Two lines mark the range in the entries below: the one holding "Record touch (B" and the one holding "Proof. intros M T Hc.". Set down those two and all lines between them, exactly.

◆ Collected data:
########################################

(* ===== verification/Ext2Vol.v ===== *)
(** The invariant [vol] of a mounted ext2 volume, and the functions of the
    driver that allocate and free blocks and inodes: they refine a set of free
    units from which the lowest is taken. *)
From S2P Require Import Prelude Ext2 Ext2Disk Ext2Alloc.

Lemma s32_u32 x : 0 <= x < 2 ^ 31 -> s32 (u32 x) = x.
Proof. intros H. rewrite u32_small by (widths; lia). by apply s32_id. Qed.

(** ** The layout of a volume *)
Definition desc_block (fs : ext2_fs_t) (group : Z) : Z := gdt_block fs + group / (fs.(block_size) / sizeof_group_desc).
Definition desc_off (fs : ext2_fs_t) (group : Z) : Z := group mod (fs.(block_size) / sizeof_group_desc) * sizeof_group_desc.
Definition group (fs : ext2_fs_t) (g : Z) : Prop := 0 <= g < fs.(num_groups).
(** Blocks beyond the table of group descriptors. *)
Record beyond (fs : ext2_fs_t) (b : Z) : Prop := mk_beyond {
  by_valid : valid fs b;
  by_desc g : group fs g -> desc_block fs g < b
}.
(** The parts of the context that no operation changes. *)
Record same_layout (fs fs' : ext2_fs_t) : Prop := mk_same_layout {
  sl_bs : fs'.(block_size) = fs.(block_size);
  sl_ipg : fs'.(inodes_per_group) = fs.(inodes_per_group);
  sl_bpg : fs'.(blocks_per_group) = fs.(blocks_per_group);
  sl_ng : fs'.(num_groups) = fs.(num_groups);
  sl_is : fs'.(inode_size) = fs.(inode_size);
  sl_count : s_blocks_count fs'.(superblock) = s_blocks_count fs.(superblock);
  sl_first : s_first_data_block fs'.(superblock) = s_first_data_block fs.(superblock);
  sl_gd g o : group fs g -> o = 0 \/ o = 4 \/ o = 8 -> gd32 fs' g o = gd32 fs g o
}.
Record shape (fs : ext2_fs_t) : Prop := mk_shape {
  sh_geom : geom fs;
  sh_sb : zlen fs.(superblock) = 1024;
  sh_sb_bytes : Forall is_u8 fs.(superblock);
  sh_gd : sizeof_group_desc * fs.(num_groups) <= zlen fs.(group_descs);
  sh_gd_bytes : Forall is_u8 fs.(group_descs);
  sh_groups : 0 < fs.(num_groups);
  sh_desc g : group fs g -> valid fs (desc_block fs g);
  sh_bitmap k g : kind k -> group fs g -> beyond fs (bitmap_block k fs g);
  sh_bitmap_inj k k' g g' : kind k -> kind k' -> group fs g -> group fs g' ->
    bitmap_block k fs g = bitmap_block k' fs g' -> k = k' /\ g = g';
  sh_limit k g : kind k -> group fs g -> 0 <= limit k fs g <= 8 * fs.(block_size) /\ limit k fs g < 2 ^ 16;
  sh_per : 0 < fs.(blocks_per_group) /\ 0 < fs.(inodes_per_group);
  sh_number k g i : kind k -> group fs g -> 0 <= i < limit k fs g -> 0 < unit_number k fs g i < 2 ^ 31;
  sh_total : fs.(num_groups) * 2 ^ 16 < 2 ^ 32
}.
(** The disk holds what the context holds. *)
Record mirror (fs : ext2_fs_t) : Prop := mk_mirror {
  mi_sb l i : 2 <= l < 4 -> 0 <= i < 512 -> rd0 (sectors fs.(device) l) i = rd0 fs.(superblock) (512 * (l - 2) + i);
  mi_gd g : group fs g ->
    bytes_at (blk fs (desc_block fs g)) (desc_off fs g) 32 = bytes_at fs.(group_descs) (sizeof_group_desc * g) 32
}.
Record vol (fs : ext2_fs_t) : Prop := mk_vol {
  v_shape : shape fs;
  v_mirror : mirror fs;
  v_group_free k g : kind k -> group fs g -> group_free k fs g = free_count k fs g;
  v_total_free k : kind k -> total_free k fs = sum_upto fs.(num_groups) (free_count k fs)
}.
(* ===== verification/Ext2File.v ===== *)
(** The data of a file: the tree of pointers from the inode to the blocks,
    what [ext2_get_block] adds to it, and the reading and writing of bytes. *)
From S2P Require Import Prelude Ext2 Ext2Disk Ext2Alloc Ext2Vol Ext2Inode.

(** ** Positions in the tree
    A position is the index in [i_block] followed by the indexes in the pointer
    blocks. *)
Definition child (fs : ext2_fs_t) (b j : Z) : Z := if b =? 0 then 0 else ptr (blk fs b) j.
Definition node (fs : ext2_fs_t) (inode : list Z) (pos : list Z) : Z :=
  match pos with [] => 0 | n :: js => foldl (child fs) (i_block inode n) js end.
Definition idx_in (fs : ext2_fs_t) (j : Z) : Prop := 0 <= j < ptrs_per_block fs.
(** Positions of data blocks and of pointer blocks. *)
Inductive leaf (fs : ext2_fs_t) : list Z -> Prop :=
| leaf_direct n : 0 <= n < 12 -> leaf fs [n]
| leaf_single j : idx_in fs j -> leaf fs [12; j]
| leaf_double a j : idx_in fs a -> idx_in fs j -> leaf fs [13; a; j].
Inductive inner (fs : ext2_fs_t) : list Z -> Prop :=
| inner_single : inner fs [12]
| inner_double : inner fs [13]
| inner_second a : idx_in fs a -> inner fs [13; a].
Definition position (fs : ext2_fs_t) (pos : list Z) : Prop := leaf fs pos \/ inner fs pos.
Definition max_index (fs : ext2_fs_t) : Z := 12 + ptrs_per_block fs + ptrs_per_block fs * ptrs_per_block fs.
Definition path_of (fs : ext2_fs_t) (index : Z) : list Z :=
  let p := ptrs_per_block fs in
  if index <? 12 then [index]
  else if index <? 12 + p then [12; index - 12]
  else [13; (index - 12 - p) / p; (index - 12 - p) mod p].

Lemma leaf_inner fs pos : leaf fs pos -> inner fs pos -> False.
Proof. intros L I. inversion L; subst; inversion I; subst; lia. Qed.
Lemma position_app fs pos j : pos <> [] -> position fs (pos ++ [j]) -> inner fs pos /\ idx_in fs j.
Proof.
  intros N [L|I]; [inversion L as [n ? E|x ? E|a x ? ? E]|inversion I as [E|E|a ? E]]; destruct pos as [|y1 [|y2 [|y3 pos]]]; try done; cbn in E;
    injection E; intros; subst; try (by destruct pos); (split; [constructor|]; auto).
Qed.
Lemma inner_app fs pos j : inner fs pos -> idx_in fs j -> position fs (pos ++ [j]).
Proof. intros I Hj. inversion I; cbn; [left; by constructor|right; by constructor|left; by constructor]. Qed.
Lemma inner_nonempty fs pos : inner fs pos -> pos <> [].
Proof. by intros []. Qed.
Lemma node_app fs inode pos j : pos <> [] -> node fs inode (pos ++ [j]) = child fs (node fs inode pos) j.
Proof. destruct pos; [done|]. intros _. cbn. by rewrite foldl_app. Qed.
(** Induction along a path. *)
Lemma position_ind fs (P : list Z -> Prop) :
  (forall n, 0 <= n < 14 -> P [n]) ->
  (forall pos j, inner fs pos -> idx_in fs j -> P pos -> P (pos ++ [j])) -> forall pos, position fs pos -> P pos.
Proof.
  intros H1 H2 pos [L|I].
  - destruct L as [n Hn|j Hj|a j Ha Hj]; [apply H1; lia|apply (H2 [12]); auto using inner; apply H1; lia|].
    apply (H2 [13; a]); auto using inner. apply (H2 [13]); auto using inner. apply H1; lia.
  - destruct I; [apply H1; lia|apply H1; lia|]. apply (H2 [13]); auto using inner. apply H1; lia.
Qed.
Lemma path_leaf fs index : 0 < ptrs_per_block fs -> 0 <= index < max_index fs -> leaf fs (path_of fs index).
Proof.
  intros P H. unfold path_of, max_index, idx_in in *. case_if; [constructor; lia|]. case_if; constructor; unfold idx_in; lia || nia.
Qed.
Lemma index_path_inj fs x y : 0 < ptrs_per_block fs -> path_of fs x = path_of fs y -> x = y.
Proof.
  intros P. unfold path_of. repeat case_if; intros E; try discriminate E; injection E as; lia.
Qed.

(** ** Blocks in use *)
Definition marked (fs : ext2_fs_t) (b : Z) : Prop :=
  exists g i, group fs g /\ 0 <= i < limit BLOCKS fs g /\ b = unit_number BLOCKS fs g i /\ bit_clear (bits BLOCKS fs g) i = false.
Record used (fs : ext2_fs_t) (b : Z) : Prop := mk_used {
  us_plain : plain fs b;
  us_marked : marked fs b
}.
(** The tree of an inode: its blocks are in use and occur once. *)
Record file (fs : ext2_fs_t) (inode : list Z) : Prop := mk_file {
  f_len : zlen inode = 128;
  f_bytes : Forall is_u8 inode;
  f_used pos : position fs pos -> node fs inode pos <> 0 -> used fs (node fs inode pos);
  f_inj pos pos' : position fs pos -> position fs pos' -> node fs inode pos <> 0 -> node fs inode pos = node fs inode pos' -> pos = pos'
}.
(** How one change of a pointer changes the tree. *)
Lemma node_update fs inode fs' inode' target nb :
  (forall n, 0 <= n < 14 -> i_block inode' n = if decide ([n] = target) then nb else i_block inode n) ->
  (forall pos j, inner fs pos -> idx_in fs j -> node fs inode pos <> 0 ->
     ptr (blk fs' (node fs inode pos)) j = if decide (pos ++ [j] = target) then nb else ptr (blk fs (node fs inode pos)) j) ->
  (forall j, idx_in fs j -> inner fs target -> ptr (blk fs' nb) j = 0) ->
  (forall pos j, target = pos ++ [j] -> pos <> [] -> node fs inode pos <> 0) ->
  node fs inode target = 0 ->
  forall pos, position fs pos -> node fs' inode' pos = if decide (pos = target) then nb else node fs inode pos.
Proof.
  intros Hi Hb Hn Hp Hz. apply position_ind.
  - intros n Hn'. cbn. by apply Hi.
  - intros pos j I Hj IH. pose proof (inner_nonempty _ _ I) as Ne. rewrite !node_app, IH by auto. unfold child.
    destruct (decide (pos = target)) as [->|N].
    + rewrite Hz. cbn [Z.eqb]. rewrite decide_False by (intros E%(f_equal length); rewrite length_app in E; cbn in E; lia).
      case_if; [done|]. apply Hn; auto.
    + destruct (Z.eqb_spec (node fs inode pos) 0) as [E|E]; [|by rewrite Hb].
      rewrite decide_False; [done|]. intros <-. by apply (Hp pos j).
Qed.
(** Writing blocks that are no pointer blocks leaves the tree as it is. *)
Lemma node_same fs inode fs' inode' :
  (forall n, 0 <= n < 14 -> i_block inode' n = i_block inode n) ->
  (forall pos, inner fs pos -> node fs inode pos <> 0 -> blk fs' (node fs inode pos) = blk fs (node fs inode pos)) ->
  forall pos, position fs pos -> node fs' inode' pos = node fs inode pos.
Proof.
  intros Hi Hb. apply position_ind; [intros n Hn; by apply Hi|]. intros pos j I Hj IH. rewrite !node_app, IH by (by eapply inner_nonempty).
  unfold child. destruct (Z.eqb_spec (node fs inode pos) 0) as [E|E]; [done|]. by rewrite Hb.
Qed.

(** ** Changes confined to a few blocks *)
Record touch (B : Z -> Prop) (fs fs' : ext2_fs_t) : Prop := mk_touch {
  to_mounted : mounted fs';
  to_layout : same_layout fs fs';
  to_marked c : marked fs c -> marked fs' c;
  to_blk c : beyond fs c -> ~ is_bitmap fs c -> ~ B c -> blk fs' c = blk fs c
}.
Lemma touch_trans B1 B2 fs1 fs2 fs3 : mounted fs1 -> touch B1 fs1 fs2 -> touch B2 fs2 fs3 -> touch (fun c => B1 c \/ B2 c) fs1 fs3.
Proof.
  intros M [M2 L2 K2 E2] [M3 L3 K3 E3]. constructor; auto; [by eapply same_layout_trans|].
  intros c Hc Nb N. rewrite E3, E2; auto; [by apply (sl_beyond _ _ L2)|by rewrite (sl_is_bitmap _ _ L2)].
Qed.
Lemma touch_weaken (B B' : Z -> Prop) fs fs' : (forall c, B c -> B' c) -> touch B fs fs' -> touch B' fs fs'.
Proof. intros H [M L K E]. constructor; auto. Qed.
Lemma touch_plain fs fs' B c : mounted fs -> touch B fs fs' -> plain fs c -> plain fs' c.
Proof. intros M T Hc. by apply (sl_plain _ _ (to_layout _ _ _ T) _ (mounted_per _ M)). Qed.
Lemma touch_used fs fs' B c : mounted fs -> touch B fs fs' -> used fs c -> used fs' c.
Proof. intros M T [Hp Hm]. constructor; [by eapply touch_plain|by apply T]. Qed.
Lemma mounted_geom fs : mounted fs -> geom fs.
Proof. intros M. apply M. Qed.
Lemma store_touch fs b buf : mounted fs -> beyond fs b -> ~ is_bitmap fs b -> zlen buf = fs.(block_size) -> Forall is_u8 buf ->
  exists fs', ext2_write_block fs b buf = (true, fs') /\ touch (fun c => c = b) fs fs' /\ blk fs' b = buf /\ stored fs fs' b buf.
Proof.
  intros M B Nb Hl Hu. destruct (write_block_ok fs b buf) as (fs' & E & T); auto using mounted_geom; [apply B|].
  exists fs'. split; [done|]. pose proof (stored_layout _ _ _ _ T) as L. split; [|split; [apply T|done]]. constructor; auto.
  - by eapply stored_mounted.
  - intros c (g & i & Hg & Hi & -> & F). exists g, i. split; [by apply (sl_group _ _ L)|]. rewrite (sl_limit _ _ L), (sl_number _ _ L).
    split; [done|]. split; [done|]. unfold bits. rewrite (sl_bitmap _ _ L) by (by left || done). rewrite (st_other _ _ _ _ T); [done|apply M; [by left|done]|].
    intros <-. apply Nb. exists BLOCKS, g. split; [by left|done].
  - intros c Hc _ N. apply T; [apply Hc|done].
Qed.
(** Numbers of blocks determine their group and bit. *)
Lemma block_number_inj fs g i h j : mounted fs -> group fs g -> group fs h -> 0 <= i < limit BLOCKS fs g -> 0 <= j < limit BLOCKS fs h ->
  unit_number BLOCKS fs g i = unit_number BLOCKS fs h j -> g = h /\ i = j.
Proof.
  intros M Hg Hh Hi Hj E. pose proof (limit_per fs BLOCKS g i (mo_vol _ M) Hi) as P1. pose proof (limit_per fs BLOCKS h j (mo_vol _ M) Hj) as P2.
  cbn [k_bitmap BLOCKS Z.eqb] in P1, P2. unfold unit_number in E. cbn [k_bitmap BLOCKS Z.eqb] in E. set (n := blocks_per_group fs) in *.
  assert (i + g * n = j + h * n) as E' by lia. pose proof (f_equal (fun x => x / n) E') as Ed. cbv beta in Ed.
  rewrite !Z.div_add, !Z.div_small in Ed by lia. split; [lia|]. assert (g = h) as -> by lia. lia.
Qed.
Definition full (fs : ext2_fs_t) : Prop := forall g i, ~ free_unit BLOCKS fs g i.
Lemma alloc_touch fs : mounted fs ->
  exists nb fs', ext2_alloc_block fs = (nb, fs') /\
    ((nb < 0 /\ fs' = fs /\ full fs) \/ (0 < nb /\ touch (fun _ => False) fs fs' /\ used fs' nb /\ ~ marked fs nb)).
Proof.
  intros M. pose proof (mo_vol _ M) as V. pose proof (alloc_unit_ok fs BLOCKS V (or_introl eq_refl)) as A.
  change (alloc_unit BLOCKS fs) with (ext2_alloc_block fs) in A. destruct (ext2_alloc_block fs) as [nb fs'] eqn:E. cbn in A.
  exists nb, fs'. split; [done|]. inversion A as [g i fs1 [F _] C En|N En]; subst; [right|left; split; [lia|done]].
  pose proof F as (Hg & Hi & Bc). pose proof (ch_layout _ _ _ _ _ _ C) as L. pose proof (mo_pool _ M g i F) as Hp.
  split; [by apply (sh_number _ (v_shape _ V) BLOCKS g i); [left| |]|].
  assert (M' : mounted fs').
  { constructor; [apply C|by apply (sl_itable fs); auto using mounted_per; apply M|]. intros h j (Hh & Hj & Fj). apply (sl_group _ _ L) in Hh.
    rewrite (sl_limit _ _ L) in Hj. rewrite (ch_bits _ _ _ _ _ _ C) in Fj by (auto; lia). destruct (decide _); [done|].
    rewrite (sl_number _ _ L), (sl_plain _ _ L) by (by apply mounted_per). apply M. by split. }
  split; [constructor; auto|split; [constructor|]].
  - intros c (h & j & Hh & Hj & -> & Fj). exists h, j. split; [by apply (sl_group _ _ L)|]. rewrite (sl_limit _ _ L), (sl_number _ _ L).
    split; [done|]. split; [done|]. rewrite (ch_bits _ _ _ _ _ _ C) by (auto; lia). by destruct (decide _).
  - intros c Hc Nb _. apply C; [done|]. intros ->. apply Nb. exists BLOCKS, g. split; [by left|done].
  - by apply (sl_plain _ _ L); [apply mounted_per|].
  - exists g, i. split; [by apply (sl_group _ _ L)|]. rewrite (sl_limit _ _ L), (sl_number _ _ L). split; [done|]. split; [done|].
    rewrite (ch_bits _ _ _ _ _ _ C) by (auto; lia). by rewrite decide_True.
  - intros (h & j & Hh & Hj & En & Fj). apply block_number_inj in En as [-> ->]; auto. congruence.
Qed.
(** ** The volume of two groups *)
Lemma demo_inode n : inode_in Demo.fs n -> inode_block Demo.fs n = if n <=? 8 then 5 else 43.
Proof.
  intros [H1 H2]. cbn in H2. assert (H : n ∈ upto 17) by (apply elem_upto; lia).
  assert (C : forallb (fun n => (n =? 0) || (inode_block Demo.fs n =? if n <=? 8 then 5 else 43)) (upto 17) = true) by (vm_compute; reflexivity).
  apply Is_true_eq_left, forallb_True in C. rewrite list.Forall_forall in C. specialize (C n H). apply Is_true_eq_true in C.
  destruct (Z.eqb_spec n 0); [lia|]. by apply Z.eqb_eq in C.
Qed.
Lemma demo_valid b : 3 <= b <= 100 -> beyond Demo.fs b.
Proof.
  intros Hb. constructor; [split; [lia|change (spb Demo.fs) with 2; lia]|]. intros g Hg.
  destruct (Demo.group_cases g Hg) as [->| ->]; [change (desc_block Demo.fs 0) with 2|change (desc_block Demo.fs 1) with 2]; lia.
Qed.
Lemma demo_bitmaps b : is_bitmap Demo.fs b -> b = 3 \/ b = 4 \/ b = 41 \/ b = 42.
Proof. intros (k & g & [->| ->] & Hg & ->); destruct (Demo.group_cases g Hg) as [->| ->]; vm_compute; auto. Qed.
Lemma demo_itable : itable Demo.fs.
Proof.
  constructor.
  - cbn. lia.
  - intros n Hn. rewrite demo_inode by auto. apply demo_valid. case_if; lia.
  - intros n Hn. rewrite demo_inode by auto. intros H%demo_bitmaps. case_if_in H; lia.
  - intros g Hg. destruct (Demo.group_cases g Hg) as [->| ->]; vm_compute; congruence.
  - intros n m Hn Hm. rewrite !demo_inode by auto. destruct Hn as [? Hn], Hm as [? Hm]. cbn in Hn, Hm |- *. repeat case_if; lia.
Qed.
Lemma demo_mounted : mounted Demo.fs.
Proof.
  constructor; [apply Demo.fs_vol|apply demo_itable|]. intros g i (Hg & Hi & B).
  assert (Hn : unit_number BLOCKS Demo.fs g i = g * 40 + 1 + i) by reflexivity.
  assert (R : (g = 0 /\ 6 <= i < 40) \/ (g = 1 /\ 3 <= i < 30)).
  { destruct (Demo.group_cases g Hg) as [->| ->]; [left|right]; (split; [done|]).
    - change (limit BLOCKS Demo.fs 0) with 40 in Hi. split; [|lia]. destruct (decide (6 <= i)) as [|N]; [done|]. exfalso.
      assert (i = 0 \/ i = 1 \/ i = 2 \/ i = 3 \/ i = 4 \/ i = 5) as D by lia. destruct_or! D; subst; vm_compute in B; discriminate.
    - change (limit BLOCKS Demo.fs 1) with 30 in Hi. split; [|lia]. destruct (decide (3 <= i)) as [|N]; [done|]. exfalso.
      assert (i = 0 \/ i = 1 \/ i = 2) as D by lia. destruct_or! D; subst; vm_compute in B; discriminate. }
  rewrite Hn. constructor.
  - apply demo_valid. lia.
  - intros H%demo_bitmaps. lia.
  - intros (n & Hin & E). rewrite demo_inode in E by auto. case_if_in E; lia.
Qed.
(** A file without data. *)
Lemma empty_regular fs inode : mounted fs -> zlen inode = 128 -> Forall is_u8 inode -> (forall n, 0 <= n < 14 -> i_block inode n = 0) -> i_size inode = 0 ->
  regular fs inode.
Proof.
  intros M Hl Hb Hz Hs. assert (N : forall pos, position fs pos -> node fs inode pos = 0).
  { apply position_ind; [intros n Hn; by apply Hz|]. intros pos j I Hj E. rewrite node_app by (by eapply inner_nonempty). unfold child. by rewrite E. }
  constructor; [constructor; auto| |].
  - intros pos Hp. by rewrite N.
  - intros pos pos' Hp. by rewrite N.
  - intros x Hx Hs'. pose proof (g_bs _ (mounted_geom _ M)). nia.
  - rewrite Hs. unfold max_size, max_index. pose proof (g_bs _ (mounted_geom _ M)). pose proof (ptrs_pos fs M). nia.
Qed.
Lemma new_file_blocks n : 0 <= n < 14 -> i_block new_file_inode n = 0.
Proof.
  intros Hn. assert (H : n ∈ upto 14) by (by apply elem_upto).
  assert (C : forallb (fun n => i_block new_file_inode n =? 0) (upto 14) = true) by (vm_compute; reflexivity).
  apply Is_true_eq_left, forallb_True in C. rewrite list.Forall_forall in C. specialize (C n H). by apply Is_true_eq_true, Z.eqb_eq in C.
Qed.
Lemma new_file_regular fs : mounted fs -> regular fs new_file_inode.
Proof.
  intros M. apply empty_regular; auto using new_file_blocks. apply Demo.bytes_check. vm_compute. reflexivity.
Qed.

########################################

◆ Answer section:
Record touch (B : Z -> Prop) (fs fs' : ext2_fs_t) : Prop := mk_touch {
  to_mounted : mounted fs';
  to_layout : same_layout fs fs';
  to_marked c : marked fs c -> marked fs' c;
  to_blk c : beyond fs c -> ~ is_bitmap fs c -> ~ B c -> blk fs' c = blk fs c
}.
Lemma touch_trans B1 B2 fs1 fs2 fs3 : mounted fs1 -> touch B1 fs1 fs2 -> touch B2 fs2 fs3 -> touch (fun c => B1 c \/ B2 c) fs1 fs3.
Proof.
  intros M [M2 L2 K2 E2] [M3 L3 K3 E3]. constructor; auto; [by eapply same_layout_trans|].
  intros c Hc Nb N. rewrite E3, E2; auto; [by apply (sl_beyond _ _ L2)|by rewrite (sl_is_bitmap _ _ L2)].
Qed.
Lemma touch_weaken (B B' : Z -> Prop) fs fs' : (forall c, B c -> B' c) -> touch B fs fs' -> touch B' fs fs'.
Proof. intros H [M L K E]. constructor; auto. Qed.
Lemma touch_plain fs fs' B c : mounted fs -> touch B fs fs' -> plain fs c -> plain fs' c.
Proof. intros M T Hc. by apply (sl_plain _ _ (to_layout _ _ _ T) _ (mounted_per _ M)). Qed.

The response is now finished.